**Your assignment**
Copy exactly, please, each line of the data below until the line that contains "Section viewport_vocabulary." has been copied, beginning at the top.

**Exercise input**
(** The response of a stream that delivers these chunks. *)
Definition streaming (status : Z) (chunks : list jsstring)
  : Result ModelClient.Response :=
  Ok {| ModelClient.ok := true; ModelClient.status := status;
        ModelClient.body := Some chunks;
        ModelClient.json := Throw TypeError |}.

Section timer_vocabulary.
Import Scheduler.

(** The timer a configuration calls for. *)
Definition timer_for (s : Settings) : gmap string Z :=
  if wants_timer s then {[TICK := intervalMin s]} else ∅.

End timer_vocabulary.

(** The units of a numeral and the number it denotes. *)
Definition numeral (digits : list Z) : jsstring :=
  (λ d, 48 + d)%Z <$> digits.
Definition numeral_value (digits : list Z) : Z :=
  foldl (λ acc d, 10 * acc + d)%Z 0%Z digits.

Section viewport_vocabulary.
Import TextSource.
Local Open Scope Z_scope.

(** The selection probes in the order [grabEditorText] consults them. *)
Definition probes (doc : Document) : list Probe :=
  [match windowSelection doc with Some s => Returned s | None => Absent end;
   cmSelection doc] ++
  cmAltSelections doc ++ [aceSelection doc] ++ editableRanges doc.

(** The line at position [k] lies in the viewport. *)
Definition in_view_at (scroller : Scroller) (allLines : list Line) (k : nat)
  : Prop :=
  ∃ l, allLines !! k = Some l ∧
       in_view (scrollTop scroller)
               (scrollTop scroller + clientHeight scroller) l = true.
Lemma module_registry_consistent_witness :
  getReactModuleInfoProvider "HyperswitchClickToPay" !! "HyperswitchClickToPay" =
    Some (ModuleInfo "HyperswitchClickToPay" "HyperswitchClickToPay" false false false true) /\
  isTurboModule
    (ModuleInfo "HyperswitchClickToPay" "HyperswitchClickToPay" false false false true) = true.
Proof.
  assert (H : getReactModuleInfoProvider "HyperswitchClickToPay" !! "HyperswitchClickToPay" =
              Some (ModuleInfo "HyperswitchClickToPay" "HyperswitchClickToPay"
                      false false false true)) by reflexivity.
  split; [exact H |].
  exact (proj1 (proj2 (proj2 (proj2 (proj2 (proj2
    (module_registry_consistent "HyperswitchClickToPay" unit "HyperswitchClickToPay" tt)))
    _ H)))).
Defined.

End PackageFacts.

(** * The example application *)

Module ExampleFacts.
Import Example.

(** Whatever the bridge answers (and even without a mounted bridge), the
    three handlers of the example leave the [loading] flag off when they
    end; the checkout handler leaves it untouched when it refuses to start
    for want of a selected card. *)
Theorem handlers_reset_loading type_error date_now ref st :
  loading (fst (handleInitAndGetCards type_error date_now ref st)) = false /\
  loading (fst (handleSubmitOtp type_error ref st)) = false /\
  loading (fst (handleCheckout ref st)) =
    (if truthy (selectedCardId st) then false else loading st).
Proof.
  split; [| split].
  - unfold handleInitAndGetCards, await_call.
    destruct ref as [call |]; [destruct (call "initialize" _) |];
      try reflexivity;
      try (destruct (call "getCards" _)); reflexivity.
  - unfold handleSubmitOtp, await_call.
    destruct ref as [call |]; [destruct (call "getCards" _) |]; reflexivity.
  - unfold handleCheckout, await_call. destruct (truthy (selectedCardId st)); simpl;
      [| reflexivity].
    destruct ref as [call |]; [destruct (call "checkout" _) |]; reflexivity.
Qed.

(** [handleInitAndGetCards] asks for the cards only after [initialize] has
    resolved: with a mounted bridge it makes the [initialize] request first
    and the [getCards] request second, and when [initialize] is rejected it
    makes no second request, shows "Error: <message>" as status and in an
    alert, and changes neither the cards nor the OTP prompt. *)
Theorem cards_requested_after_initialize type_error date_now call st :
  snd (handleInitAndGetCards type_error date_now (Some call) st) =
    match call "initialize" [initialize_options date_now] with
    | Rejected _ => [("initialize", [initialize_options date_now])]
    | Resolved _ => [("initialize", [initialize_options date_now]);
                     ("getCards", [getCards_options])]
    end /\
  (forall message,
     call "initialize" [initialize_options date_now] = Rejected message ->
     let final := fst (handleInitAndGetCards type_error date_now (Some call) st) in
     status final = "Error: " +:+ message /\
     alerts final = (alerts st ++ [("Error", message)])%list /\
     cards final = cards st /\ showOtpInput final = showOtpInput st /\
     selectedCardId final = selectedCardId st).
Proof.
  unfold handleInitAndGetCards, await_call. split.
  - destruct (call "initialize" _); [| reflexivity].
    destruct (call "getCards" _); reflexivity.
  - intros message ->. simpl. repeat split.
Qed.
(** What the coordination branch does at a subtree root with members. *)
Lemma rewrite_coord_effect (subtree first : nat) (rest : list nat)
  (t : Root) :
  tree_ok t → subtree ∈ descendants t →
  filter (λ c, get_misc t c "CoordMember" = PBool true) (children t subtree)
  = first :: rest →
  ∃ t', rewrite_coord subtree t = Ok t'
    ∧ tree_ok t'
    ∧ descendants t'
      = (if is_artificial t subtree
         then filter (λ x, x ≠ subtree) (descendants t)
         else descendants t)
    ∧ (∀ x k, get_misc t' x k = get_misc t x k)
    ∧ log t' = log t
    ∧ unnumbered <$> empty_nodes t' = unnumbered <$> empty_nodes t
    ∧ (is_artificial t subtree = false → empty_nodes t' = empty_nodes t)
    ∧ (∀ x, deprel (node t' x)
            = if decide (x ∈ rest) then "conj"
              else if decide (x ∈ children t subtree ∧ x ≠ first
                              ∧ non_final_coordinator t x) then "cc"
              else deprel (node t x))
    ∧ get_parent t' first = get_parent t subtree
    ∧ (∀ x, x ∈ descendants t' → x ≠ first →
          trailing t' first x →
          x = subtree ∨ get_parent t x = Some subtree
          ∨ get_parent t x = Some first →
          get_parent t' x = Some (hd first (right_conjuncts t' first x)))
    ∧ (∀ x, x ∈ descendants t' → x ≠ first →
          ¬ (trailing t' first x
             ∧ (x = subtree ∨ get_parent t x = Some subtree
                ∨ get_parent t x = Some first)) →
          get_parent t' x
          = if decide (x = subtree ∨ get_parent t x = Some subtree)
            then Some first else get_parent t x).
Proof.
  intros Hok Hsub Hfil.
  destruct (filter_members_sub _ _ _ _ _ Hok Hfil) as [Hnd Hmem].
  destruct (members_prefix t subtree first rest "conj" Hok Hsub Hnd Hmem)
    as (g & lg & t1 & t2 & Hg & Hcs & Hndc & H1 & H2 & Hok2 & Hd2 & He2
        & Hl2 & Hc2 & Hm2 & Hu2 & Hp2 & Hdp2).
  assert (first ∈ children t subtree) as Hfirst by (apply Hmem; left).
  pose proof Hfirst as [Hfd Hfp]%elem_of_children.
  pose proof (Hndc first Hfirst) as Hndf.
  apply NoDup_cons in Hndf as [Hf1 Hnds]. apply NoDup_cons in Hnds as [Hs1 _].
  apply not_elem_of_cons in Hf1 as [Hfs Hf1].
  assert (g ≠ subtree) as Hgs by (intros ->; apply Hs1; left).
  assert (∀ c, c ∈ children t subtree → c ≠ subtree) as Hcns.
  { intros c Hc. pose proof (Hndc c Hc) as Hn.
    apply NoDup_cons in Hn as [Hn _]. intros ->. apply Hn. left. }
  (* the head goes under the first member *)
  destruct (set_parent_succeeds t2 subtree first (g :: lg))
    as (t3 & H3 & Hre3 & Hok3 & Hc3S); try done.
  { by rewrite Hd2. } { right. by rewrite Hd2. }
  { by apply not_elem_of_cons. }
  pose proof Hre3 as (Hd3 & He3 & Hl3 & Hp3 & Hlab3).
  assert (chain t3 first (g :: lg)) as Hc3.
  { eapply (chain_reparented_avoid t2 t3 subtree first); [done|done|].
    apply not_elem_of_cons. split; [by intros ->|done]. }
  assert (∀ c, c ∈ children t3 subtree ↔
               c ∈ children t subtree ∧ c ∉ first :: rest) as Hch3.
  { intros c. rewrite !elem_of_children, Hd3, Hd2, Hp3, Hp2. split.
    - intros [Hcd Hcp]. destruct (decide (c = subtree)) as [->|Hcsub];
        [congruence|].
      destruct (decide (c = first)) as [->|Hcf]; [congruence|].
      destruct (decide (c ∈ rest)) as [Hcr|Hcr]; [congruence|].
      split; [done|]. by intros [?|?]%elem_of_cons.
    - intros [[Hcd Hcp] [Hcf Hcr]%not_elem_of_cons]. split; [done|].
      rewrite decide_False; [by rewrite !decide_False|].
      apply Hcns. by apply elem_of_children. }
  (* the children left under the head *)
  destruct (cc_loop first (g :: lg) (children t3 subtree) t3)
    as (t4 & H4 & Hok4 & Hd4 & Hc4 & Hl4 & Hm4 & Hu4 & Hin4 & Hout4
        & Hcc4 & Hnc4); try done.
  { right. by rewrite Hd3, Hd2. }
  { intros c [Hc Hcm]%Hch3. split.
    - rewrite Hd3, Hd2. by apply elem_of_children in Hc as [? _].
    - pose proof (Hndc c Hc) as Hn. apply NoDup_cons in Hn as [Hn _].
      apply not_elem_of_cons. split.
      + intros ->. apply Hcm. left.
      + intros Hin. apply Hn. by right. }
  assert (descendants t4 = descendants t) as HD4 by congruence.
  assert (∀ x k, get_misc t4 x k = get_misc t x k) as HM4.
  { intros x k. by rewrite Hm4, (same_labels_misc _ _ _ _ Hlab3). }
  assert (∀ x, non_final_coordinator t3 x ↔ non_final_coordinator t x)
    as Hnfc.
  { intros x. unfold non_final_coordinator.
    rewrite (same_labels_misc _ _ _ _ Hlab3), Hm2.
    pose proof (Hlab3 x) as E. apply (f_equal upos) in E. simpl in E.
    by rewrite E, Hu2. }
  assert (∀ x, x ∈ descendants t →
            get_parent t4 x
            = if decide (x = first) then Some g
              else if decide (x = subtree ∨ get_parent t x = Some subtree)
                   then Some first else get_parent t x) as HP4.
  { intros x Hx. destruct (decide (x ∈ children t3 subtree)) as [Hxc|Hxc].
    - rewrite (Hin4 x Hxc). apply Hch3 in Hxc as [Hxc Hxm].
      apply not_elem_of_cons in Hxm as [Hxf _].
      apply elem_of_children in Hxc as [_ Hxp].
      rewrite decide_False by done. rewrite decide_True; [done|by right].
    - rewrite (Hout4 x Hxc), Hp3, Hp2.
      destruct (decide (x = subtree)) as [->|Hxs].
      { rewrite decide_False by done. rewrite decide_True; [done|by left]. }
      destruct (decide (x = first)) as [->|Hxf]; [done|].
      destruct (decide (x ∈ rest)) as [Hxr|Hxr].
      { assert (x ∈ children t subtree) as [_ Hxp]%elem_of_children
          by (apply Hmem; by right).
        rewrite decide_True; [done|by right]. }
      rewrite decide_False; [done|]. intros [?|Hxp]; [done|].
      apply Hxc, Hch3. split; [by apply elem_of_children|].
      by intros [?|?]%elem_of_cons. }
  assert (∀ x, deprel (node t4 x)
               = if decide (x ∈ rest) then "conj"
                 else if decide (x ∈ children t subtree ∧ x ≠ first
                                 ∧ non_final_coordinator t x) then "cc"
                 else deprel (node t x)) as HDP4.
  { intros x.
    destruct (decide (x ∈ children t3 subtree ∧ non_final_coordinator t3 x))
      as [[Hxc Hxn]|Hx].
    - rewrite (Hcc4 x Hxc Hxn). apply Hch3 in Hxc as [Hxc Hxm].
      apply not_elem_of_cons in Hxm as [Hxf Hxr]. apply Hnfc in Hxn.
      rewrite decide_False by done. by rewrite decide_True.
    - rewrite (Hnc4 x Hx), (same_labels_deprel _ _ _ Hlab3), Hdp2.
      destruct (decide (x ∈ rest)) as [Hxr|Hxr]; [done|].
      rewrite decide_False; [done|]. intros (Hxc & Hxf & Hxn).
      apply Hx. split; [|by apply Hnfc]. apply Hch3. split; [done|].
      by intros [?|?]%elem_of_cons. }
  assert (children t4 subtree = []) as Hleaf.
  { apply filter_none. intros x Hx Hxp. rewrite HD4 in Hx.
    rewrite (HP4 x Hx) in Hxp.
    destruct (decide (x = first)); [congruence|].
    destruct (decide (x = subtree ∨ get_parent t x = Some subtree))
      as [Hor|Hor]; [congruence|].
    apply Hor. by right. }
  assert (is_artificial t4 subtree = is_artificial t subtree) as Hart.
  { unfold is_artificial. by rewrite HM4. }
  (* the artificial head is deleted *)
  set (t5 := if is_artificial t subtree
             then mkRoot (nodes t4) (filter (λ x, x ≠ subtree) (descendants t4))
                         (lower_empty t4 [subtree] <$> empty_nodes t4) (log t4)
             else t4).
  assert ((if is_artificial t4 subtree then remove t4 subtree Warn else Ok t4)
          = Ok t5) as H5.
  { rewrite Hart. unfold t5. destruct (is_artificial t subtree); [|done].
    apply remove_warn_leaf; [done|by rewrite HD4|done]. }
  assert (tree_ok t5) as Hok5.
  { rewrite Hart in H5. unfold t5 in *.
    destruct (is_artificial t subtree); [|done].
    by eapply (remove_warn_tree_ok t4 subtree). }
  assert (nodes t5 = nodes t4 ∧ log t5 = log t4) as [Hn5 Hl5].
  { unfold t5. by destruct (is_artificial t subtree). }
  assert (descendants t5
          = if is_artificial t subtree
            then filter (λ x, x ≠ subtree) (descendants t)
            else descendants t) as Hd5.
  { unfold t5. destruct (is_artificial t subtree); [simpl|done].
    by rewrite HD4. }
  assert (∀ x, x ∈ descendants t5 → x ∈ descendants t) as Hsub5.
  { intros x. rewrite Hd5. destruct (is_artificial t subtree); [|done].
    by intros [_ ?]%list_elem_of_filter. }
  assert (∀ x, node t5 x = node t4 x) as Hnode5
    by (intros x; unfold node; by rewrite Hn5).
  assert (∀ x, get_parent t5 x = get_parent t4 x) as HP5
    by (intros x; unfold get_parent; by rewrite Hnode5).
  assert (first ∈ descendants t5) as Hf5.
  { rewrite Hd5. destruct (is_artificial t subtree); [|done].
    apply list_elem_of_filter. by split. }
  (* trailing coordinators and punctuation go to the right conjunct *)
  destruct (last_pass first (g :: lg) t5)
    as (t' & H6 & Hok' & Hd' & Hlab' & Hin' & Hout' & Hrc'); try done.
  { by apply (chain_parent_ext t4). }
  assert (rewrite_coord subtree t = Ok t') as Hrun.
  { unfold rewrite_coord. rewrite Hfil, Hg, H1, Ok_bind, H2, Ok_bind.
    rewrite H3, Ok_bind, H4, Ok_bind, H5, Ok_bind. exact H6. }
  exists t'. split; [done|]. split; [done|].
  split; [congruence|].
  pose proof (frame_rewrite_coord true [] _ _ _ Hrun) as Hfr.
  split.
  { intros x k. apply (frame_misc _ _ _ _ Hfr). apply not_elem_of_nil. }
  split.
  { rewrite <- Hl2, <- Hl3, <- Hl4, <- Hl5. revert H6.
    apply (for_each_inv (λ s, log s = log t5)); [|done].
    intros c a b _ Ha. destruct (_ && _); [|by intros [= <-]].
    intros Hb%attach_right_quiet. congruence. }
  split; [by apply (frame_empty _ _ _ _ Hfr)|].
  split.
  { intros Ha. apply (frame_empty_kept _ _ _ _ Hfr); [done|].
    by rewrite Hd', Hd5, Ha. }
  split.
  { intros x. by rewrite (same_labels_deprel _ _ _ Hlab'), Hnode5. }
  assert (∀ x, trailing t' first x ↔ trailing t5 first x) as Htr.
  { intros x. unfold trailing.
    rewrite !(same_labels_udeprel _ _ _ Hlab').
    by rewrite !(precedes_same_descendants t' t5). }
  assert (∀ x, x ∈ descendants t5 → x ≠ first →
            (x ∈ children t5 first
             ↔ x = subtree ∨ get_parent t x = Some subtree
               ∨ get_parent t x = Some first)) as Hcf5.
  { intros x Hx Hxf. rewrite elem_of_children, HP5, (HP4 x (Hsub5 x Hx)).
    rewrite decide_False by done.
    destruct (decide (x = subtree ∨ get_parent t x = Some subtree))
      as [Hor|Hor]; [tauto|]. split; [tauto|].
    intros [?|[?|?]]; [tauto|tauto|done]. }
  split.
  { rewrite Hout', HP5, (HP4 first Hfd); [by rewrite decide_True|].
    intros [[_ Hp]%elem_of_children _].
    by apply (no_self_parent t5 first Hok5). }
  split.
  - intros x Hx Hxf Ht Hor. rewrite Hd' in Hx. rewrite Hrc'.
    apply Hin'; [by apply Hcf5|by apply Htr].
  - intros x Hx Hxf Hnot. rewrite Hd' in Hx.
    rewrite Hout', HP5, (HP4 x (Hsub5 x Hx)); [by rewrite decide_False|].
    intros [Hc Ht]. apply Hnot. split; [by apply Htr|by apply Hcf5].
Qed.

**Answer**
(** The response of a stream that delivers these chunks. *)
Definition streaming (status : Z) (chunks : list jsstring)
  : Result ModelClient.Response :=
  Ok {| ModelClient.ok := true; ModelClient.status := status;
        ModelClient.body := Some chunks;
        ModelClient.json := Throw TypeError |}.

Section timer_vocabulary.
Import Scheduler.

(** The timer a configuration calls for. *)
Definition timer_for (s : Settings) : gmap string Z :=
  if wants_timer s then {[TICK := intervalMin s]} else ∅.

End timer_vocabulary.

(** The units of a numeral and the number it denotes. *)
Definition numeral (digits : list Z) : jsstring :=
  (λ d, 48 + d)%Z <$> digits.
Definition numeral_value (digits : list Z) : Z :=
  foldl (λ acc d, 10 * acc + d)%Z 0%Z digits.

Section viewport_vocabulary.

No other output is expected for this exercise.